__What this task involves__:
In the entries that follow, the lines from the one with "strip raw ≠" through the one with "raw :: rest)" are the ones to write out, exactly and with both ends included. Nothing else should appear.

Dataset entries:
- - - - -
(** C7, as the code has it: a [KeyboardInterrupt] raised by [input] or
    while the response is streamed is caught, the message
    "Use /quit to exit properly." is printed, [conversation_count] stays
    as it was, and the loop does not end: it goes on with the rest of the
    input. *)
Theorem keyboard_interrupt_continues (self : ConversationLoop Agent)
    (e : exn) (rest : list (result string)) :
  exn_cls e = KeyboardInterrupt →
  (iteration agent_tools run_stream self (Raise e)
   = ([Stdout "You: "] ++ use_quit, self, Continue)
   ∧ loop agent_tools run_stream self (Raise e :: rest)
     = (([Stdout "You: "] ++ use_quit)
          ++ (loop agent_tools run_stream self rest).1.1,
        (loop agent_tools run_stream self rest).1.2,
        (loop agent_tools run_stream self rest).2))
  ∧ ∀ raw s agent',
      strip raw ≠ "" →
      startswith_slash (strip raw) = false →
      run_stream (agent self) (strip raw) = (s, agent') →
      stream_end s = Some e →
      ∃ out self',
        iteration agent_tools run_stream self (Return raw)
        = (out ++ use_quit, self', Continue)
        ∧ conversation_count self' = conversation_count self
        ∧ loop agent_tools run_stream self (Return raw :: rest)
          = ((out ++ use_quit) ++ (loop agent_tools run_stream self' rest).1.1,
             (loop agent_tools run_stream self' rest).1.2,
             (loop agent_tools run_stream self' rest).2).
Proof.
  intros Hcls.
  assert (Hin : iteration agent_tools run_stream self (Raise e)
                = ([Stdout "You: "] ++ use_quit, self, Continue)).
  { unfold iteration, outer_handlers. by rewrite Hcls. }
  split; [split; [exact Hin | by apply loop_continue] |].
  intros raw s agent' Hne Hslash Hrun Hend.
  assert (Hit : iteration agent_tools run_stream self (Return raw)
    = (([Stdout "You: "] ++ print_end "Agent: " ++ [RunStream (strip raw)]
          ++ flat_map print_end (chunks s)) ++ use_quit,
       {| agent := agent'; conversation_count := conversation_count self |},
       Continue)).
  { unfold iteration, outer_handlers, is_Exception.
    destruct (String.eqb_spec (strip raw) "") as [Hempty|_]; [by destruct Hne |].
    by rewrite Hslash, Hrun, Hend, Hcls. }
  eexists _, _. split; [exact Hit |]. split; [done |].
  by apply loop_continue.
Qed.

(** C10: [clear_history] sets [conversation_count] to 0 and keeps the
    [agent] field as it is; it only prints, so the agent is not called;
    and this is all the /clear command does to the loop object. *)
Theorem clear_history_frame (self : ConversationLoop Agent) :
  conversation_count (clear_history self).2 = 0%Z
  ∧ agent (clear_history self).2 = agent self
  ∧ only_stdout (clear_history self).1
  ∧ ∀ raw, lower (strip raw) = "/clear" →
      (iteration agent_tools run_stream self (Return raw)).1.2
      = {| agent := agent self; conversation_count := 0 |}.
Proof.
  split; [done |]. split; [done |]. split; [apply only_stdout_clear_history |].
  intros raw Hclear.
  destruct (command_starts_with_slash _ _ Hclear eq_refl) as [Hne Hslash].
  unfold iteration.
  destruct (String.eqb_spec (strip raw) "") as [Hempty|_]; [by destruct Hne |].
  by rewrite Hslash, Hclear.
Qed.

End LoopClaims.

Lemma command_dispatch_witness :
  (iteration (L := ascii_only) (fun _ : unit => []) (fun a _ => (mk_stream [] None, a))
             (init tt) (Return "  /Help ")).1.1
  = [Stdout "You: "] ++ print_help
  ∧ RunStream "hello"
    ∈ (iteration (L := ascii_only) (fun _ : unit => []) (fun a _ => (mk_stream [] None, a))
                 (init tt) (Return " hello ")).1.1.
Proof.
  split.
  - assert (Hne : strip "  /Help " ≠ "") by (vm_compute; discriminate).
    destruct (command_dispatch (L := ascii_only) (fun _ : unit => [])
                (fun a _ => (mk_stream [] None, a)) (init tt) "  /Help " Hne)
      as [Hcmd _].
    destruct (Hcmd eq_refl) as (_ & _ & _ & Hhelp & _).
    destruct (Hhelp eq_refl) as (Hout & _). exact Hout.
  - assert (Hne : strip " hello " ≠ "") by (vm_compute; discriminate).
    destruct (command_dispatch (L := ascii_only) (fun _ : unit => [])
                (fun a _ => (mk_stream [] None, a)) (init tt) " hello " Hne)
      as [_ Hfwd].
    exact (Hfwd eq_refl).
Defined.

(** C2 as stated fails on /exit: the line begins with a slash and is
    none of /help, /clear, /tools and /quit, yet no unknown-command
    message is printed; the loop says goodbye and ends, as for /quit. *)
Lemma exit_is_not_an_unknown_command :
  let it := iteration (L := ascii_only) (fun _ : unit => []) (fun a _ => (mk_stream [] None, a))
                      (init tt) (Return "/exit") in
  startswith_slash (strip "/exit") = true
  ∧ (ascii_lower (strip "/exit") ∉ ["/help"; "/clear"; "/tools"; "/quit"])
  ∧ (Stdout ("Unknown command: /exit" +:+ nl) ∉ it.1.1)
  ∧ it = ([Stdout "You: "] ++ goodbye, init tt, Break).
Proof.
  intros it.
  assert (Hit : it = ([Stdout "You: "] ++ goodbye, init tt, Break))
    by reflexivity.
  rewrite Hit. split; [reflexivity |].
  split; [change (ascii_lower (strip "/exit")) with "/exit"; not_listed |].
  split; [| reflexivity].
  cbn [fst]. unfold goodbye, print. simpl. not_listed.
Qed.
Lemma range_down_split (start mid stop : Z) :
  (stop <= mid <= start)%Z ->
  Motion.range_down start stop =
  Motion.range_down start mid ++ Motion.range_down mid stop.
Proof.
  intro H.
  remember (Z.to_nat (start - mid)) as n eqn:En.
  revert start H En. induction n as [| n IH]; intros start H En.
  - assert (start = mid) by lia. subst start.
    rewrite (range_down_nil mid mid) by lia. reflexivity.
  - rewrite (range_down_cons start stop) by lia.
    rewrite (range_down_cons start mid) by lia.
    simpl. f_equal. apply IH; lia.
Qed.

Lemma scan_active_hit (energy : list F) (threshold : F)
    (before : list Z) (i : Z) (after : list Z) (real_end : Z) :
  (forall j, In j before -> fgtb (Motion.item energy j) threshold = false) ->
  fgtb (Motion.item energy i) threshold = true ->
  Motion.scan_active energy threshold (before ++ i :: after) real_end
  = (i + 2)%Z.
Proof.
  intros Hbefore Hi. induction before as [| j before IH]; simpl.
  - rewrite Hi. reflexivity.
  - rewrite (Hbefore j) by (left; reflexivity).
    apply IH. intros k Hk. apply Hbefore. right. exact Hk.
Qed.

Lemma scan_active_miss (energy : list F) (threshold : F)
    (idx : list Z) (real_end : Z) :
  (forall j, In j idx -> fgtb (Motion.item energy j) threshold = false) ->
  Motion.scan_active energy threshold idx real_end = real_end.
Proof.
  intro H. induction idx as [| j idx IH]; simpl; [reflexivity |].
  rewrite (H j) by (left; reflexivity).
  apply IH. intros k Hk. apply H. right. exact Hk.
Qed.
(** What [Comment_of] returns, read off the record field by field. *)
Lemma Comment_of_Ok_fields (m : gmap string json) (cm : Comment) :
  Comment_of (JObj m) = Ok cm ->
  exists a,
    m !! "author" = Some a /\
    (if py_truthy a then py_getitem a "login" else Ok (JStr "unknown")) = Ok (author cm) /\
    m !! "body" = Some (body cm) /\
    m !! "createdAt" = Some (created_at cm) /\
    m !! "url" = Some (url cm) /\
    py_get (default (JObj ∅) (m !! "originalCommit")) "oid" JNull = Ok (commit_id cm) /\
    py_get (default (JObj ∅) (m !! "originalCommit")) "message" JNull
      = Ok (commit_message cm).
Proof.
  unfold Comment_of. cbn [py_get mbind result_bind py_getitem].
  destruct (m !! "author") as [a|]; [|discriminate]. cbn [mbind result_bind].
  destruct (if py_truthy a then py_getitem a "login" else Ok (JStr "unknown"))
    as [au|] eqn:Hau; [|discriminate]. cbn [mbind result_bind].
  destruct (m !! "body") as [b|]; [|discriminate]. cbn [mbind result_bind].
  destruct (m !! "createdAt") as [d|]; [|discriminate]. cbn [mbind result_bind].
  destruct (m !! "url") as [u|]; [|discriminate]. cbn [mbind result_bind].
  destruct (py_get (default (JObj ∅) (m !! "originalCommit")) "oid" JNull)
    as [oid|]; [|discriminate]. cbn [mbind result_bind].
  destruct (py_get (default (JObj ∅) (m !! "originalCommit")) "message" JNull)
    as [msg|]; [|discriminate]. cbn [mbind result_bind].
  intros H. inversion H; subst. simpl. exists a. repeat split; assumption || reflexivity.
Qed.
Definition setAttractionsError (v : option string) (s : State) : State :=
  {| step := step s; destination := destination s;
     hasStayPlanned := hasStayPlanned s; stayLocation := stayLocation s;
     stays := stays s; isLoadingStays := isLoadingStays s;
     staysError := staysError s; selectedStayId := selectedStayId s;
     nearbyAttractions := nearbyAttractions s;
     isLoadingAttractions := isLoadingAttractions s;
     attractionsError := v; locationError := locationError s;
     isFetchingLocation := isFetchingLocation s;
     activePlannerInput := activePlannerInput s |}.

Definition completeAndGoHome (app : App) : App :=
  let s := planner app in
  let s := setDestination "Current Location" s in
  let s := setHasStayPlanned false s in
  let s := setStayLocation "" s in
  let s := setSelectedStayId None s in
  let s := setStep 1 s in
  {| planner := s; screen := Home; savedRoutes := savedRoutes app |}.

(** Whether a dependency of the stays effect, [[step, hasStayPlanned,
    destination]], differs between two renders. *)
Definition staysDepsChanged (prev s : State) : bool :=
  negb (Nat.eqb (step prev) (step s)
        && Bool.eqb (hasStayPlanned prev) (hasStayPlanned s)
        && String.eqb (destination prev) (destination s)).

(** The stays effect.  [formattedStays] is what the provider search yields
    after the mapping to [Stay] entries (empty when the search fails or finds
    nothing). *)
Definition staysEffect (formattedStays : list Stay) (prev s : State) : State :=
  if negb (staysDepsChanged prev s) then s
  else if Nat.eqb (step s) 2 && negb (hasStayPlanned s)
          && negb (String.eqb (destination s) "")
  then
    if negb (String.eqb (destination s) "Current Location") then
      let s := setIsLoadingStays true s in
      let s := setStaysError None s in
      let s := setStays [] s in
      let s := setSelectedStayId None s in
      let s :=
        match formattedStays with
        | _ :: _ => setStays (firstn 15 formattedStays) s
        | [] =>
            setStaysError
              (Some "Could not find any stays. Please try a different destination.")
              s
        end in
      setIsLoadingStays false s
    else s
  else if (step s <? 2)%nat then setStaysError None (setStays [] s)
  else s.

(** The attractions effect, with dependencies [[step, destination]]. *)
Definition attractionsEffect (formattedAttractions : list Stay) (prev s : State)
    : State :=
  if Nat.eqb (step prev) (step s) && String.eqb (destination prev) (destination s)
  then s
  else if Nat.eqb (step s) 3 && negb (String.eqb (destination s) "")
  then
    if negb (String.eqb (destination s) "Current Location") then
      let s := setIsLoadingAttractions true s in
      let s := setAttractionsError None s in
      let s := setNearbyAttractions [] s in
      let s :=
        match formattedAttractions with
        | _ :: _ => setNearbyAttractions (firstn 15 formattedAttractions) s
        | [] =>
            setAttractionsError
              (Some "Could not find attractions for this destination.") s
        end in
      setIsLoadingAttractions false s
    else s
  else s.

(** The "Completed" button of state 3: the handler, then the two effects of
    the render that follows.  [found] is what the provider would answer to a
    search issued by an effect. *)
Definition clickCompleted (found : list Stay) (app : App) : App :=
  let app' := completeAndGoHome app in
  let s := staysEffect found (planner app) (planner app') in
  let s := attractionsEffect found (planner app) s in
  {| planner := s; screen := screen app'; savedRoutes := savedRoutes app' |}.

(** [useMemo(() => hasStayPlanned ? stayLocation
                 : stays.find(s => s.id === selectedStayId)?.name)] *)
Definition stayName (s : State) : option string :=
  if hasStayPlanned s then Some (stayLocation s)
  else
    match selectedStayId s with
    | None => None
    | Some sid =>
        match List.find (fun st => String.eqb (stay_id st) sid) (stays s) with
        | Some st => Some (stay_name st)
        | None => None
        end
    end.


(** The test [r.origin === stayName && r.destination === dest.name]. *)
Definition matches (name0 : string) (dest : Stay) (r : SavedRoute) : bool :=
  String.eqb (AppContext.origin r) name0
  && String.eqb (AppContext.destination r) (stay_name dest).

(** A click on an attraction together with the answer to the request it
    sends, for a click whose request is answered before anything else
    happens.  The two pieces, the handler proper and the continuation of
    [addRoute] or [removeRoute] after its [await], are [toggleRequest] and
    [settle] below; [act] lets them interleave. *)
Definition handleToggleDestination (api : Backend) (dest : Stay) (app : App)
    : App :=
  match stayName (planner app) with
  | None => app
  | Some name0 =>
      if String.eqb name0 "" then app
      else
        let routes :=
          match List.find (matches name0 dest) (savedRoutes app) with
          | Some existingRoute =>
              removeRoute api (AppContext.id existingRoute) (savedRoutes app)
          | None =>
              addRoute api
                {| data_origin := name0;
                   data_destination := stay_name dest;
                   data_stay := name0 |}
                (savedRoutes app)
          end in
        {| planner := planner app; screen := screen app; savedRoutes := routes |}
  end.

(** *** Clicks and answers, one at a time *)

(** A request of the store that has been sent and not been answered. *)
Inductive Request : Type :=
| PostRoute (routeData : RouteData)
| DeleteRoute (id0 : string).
- - - - -
__Response below__:
      strip raw ≠ "" →
      startswith_slash (strip raw) = false →
      run_stream (agent self) (strip raw) = (s, agent') →
      stream_end s = Some e →
      ∃ out self',
        iteration agent_tools run_stream self (Return raw)
        = (out ++ use_quit, self', Continue)
        ∧ conversation_count self' = conversation_count self
        ∧ loop agent_tools run_stream self (Return raw :: rest)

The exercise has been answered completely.